Wednesday, October 21, 2020

The company regulation system is a licensed mechanism for the supply of corruption services

 


The company regulation system is a licensed mechanism for the supply of corruption services - Financial Times has reported this morning that:

Businesses are being set up in the UK at a record rate, according to the government’s register of national corporate activity, as criminals attempting Covid-related fraud establish companies alongside entrepreneurs creating new ventures.

As they note, this matters:

Senior bankers have raised concerns that criminals have formed companies to take out lightly checked government-backed loans. The National Audit Office this month warned that tens of billions could be lost through fraud and defaults.

And the numbers are significant:

In the second quarter of 2020, the last for which there is Companies House data, there were 176,115 new incorporations, an increase of 3.6 per cent on the same period last year.

[There are now] more than 4.5m companies are now on the register, compared with 2.7m in 2010.

The obvious concern is that some of this increase is fraudulent. It is an issue to which I have been referring for more than a decade, with almost no one paying any attention despite the very obvious contribution that the ultra-lax regulatory regime at Companies House to UK tax fraud.

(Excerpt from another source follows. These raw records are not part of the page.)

Lemma split_join_parts parts :
  parts ≠ [] → Forall topic_part parts → split is_dot (join "." parts) = parts.
Proof.
  intros Hne Hp. induction parts as [|part parts IH]; [done|].
  apply Forall_cons in Hp as [[_ Hpart] Hparts]. apply topic_chars_no_dot in Hpart.
  destruct parts as [|q parts]; [by apply split_no_sep|].
  change (join "." (part :: q :: parts)) with (part ++ String "." (join "." (q :: parts)))%string.
  rewrite split_app by done. by rewrite IH.
Qed.

Lemma join_parts_not_blank parts :
  parts ≠ [] → Forall topic_part parts → blank (join "." parts) = false.
Proof.
  intros Hne Hp. destruct parts as [|part parts]; [done|].
  apply Forall_cons in Hp as [[Hpne Hpart] _]. destruct part as [|c part]; [done|].
  simpl in Hpart. apply andb_true_iff in Hpart as [Hc _].
  apply topic_char_graphic in Hc as [Hc _].
  unfold join. destruct parts; apply blank_graphic, Hc.
Qed.

Lemma topic_parts_forallb parts :
  forallb (λ part, negb (bool_decide (part = "")) && all_chars is_topic_char part) parts = true
  ↔ Forall topic_part parts.
Proof.
  induction parts as [|part parts IH]; simpl; [by split|].
  rewrite Forall_cons, !andb_true_iff, IH, negb_true_iff, bool_decide_eq_false.
  unfold topic_part. naive_solver.
Qed.

Lemma TopicName_new_Ok value n :
  TopicName_new value = Ok n → n = mkTopicName value.
Proof. unfold TopicName_new. intros Hn. split_cases. Qed.

Definition core_topic_ok (t : Topic) : Prop :=
  topic_schema_version t = v1 ∧
  (protected_delivery t = true ↔ rank (default_priority t) ≤ 1).

Definition core_topic_okb (t : Topic) : bool :=
  bool_decide (topic_schema_version t = v1) &&
  Bool.eqb (protected_delivery t) (rank (default_priority t) <=? 1).

Lemma core_topic_okb_true t : core_topic_okb t = true → core_topic_ok t.
Proof.
  unfold core_topic_okb, core_topic_ok. intros [Hv Hp]%andb_true_iff.
  apply bool_decide_eq_true in Hv. apply eqb_prop in Hp.
  by rewrite Hp, N.leb_le.
Qed.

(* ------------------------------------------------------------------ *)
(** ** Properties *)

#[local] Open Scope nat_scope.

(** The grammar of topic names: [TopicName::new] accepts exactly the
    dot-joined non-empty sequences of non-empty parts over [a-z0-9_], and
    returns the string unchanged. *)
Theorem topic_name_grammar value n :
  TopicName_new value = Ok n ↔
  n = mkTopicName value ∧
  ∃ parts, parts ≠ [] ∧ Forall topic_part parts ∧ value = join "." parts.
Proof.
  split.
  - intros Hn. split; [by apply TopicName_new_Ok|].
    exists (split is_dot value). split; [apply split_nonempty|].
    unfold TopicName_new in Hn. destruct (negb (blank value) && _) eqn:Hv; [|done].
    apply andb_true_iff in Hv as [_ Hv]. apply topic_parts_forallb in Hv.
    by rewrite split_join.
  - intros (-> & parts & Hne & Hp & ->). unfold TopicName_new.
    rewrite join_parts_not_blank, split_join_parts by done.
    by rewrite (proj2 (topic_parts_forallb parts) Hp).
Qed.

(** The core topic table never panics: its 112 topics have valid, pairwise
    distinct names, schema version 1.0.0, and protected delivery exactly for
    the two highest priority lanes. *)
Theorem core_topics_wellformed :
  ∃ l, core_v1_topics = Some l ∧ length l = 112 ∧
    NoDup (topic_name <$> l) ∧ Forall core_topic_ok l.
Proof.
  destruct core_v1_topics as [l|] eqn:Hl; [|by vm_compute in Hl].
  exists l. split; [done|]. vm_compute in Hl. injection Hl as <-.
  split; [done|]. split.
  - apply (bool_decide_unpack _). by vm_compute.
  - apply Forall_forall. intros t Ht. apply core_topic_okb_true.
    revert t Ht. apply Forall_forall. repeat constructor.
Qed.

With regard to this, the FT notes that:

Tackling criminal behaviour, which transparency campaigners say has long been a weakness of Companies House, is a focus of reforms agreed last month. When passed into law, these will see the most important changes to how companies are overseen in the UK for almost two centuries.

The agency will strengthen the accuracy and transparency of company ownership through more robust identification processes, use new powers to investigate suspect filings and develop better anti-fraud technology.

I beg to differ. I think that claim is, at best unsubstantiated. More likely, this is yet more token gesture regulation to p[retenmed that action is being taken on an issue when no change will really occur. This is despite the fact that:

The reforms are partly driven by a government desire to crack down on dirty money flowing into the UK. The National Crime Agency has estimated that as much as £90bn is laundered through the UK’s financial system each year, including by using shell entities registered at Companies House.

That's all too easy now. As the FT notes:

Under current laws, Companies House can check records to make sure the right boxes have been filled in, but little else. No checks are made on whether information provided is correct.

And as the director of Companies House notes:

“My current powers don’t allow me to take action [even when] I can see that obviously something’s wrong,” Ms Smyth said.

It is now claimed that:

Companies House will also work more closely with other government departments, such as the tax authority, to try and identify suspicious behaviour.

If I am honest, I very much doubt that this will be the case.  We know that there has been a substantial reduction in investigation work by HM Revenue & Customs as a result of the coronavirus crisis, and there is no evidence that the government has any intention of making up its funding to cover for the diversion of effort that it has had to make to deal with that issue. Straightforward fraud is, then, going to be investigated even more rarely in the future than it is now. Why, then, HM Revenue & Customs is going to cooperate more often with Companies House is, overall, hard to imagine.

There is an alternative, much better, solution to this problem. All that we require is that every UK bank and financial services company (including accountants) provide information annually to Companies House and HM Revenue & Customs on the companies to whom they provide services or account facilities, and then also provide information on the total sums deposited in bank accounts by those companies in each year if this information is known to them, as it would be to banks, and on the persons who have control as directors or shareholders of those companies, which information they must hold under money laundering regulation. They should, in addition, confirm the real trading address of the company in question.

With this information to hand those two agencies would be able to identify:

  • Which companies are actually trading in the UK, and should therefore provide tax returns to HM Revenue & Customs. At present they have no way of knowing this, which is absurd;
  • Where companies really trade, which is information that should be made available at Companies House;
  • Who really controls operating companies, which is essential information if fraud is to be tackled.

There is nothing radical about this proposal: data of this sort is now automatically exchanged between tax authorities on an international basis, but despite this the UK does not require its transfer with regard to companies trading in the UK. As a consequence our company regulation system is a licensed mechanism for the supply of corruption services. And, there is no plan to change this. You could not make such a fraud generating opportunity up if you tried, but the UK has succeeded in creating it, and appears to want to do nothing about it.

From the government and the claims to be pro-business I find this amazing. Corruption undermines honest business. Seems to be what this government wants.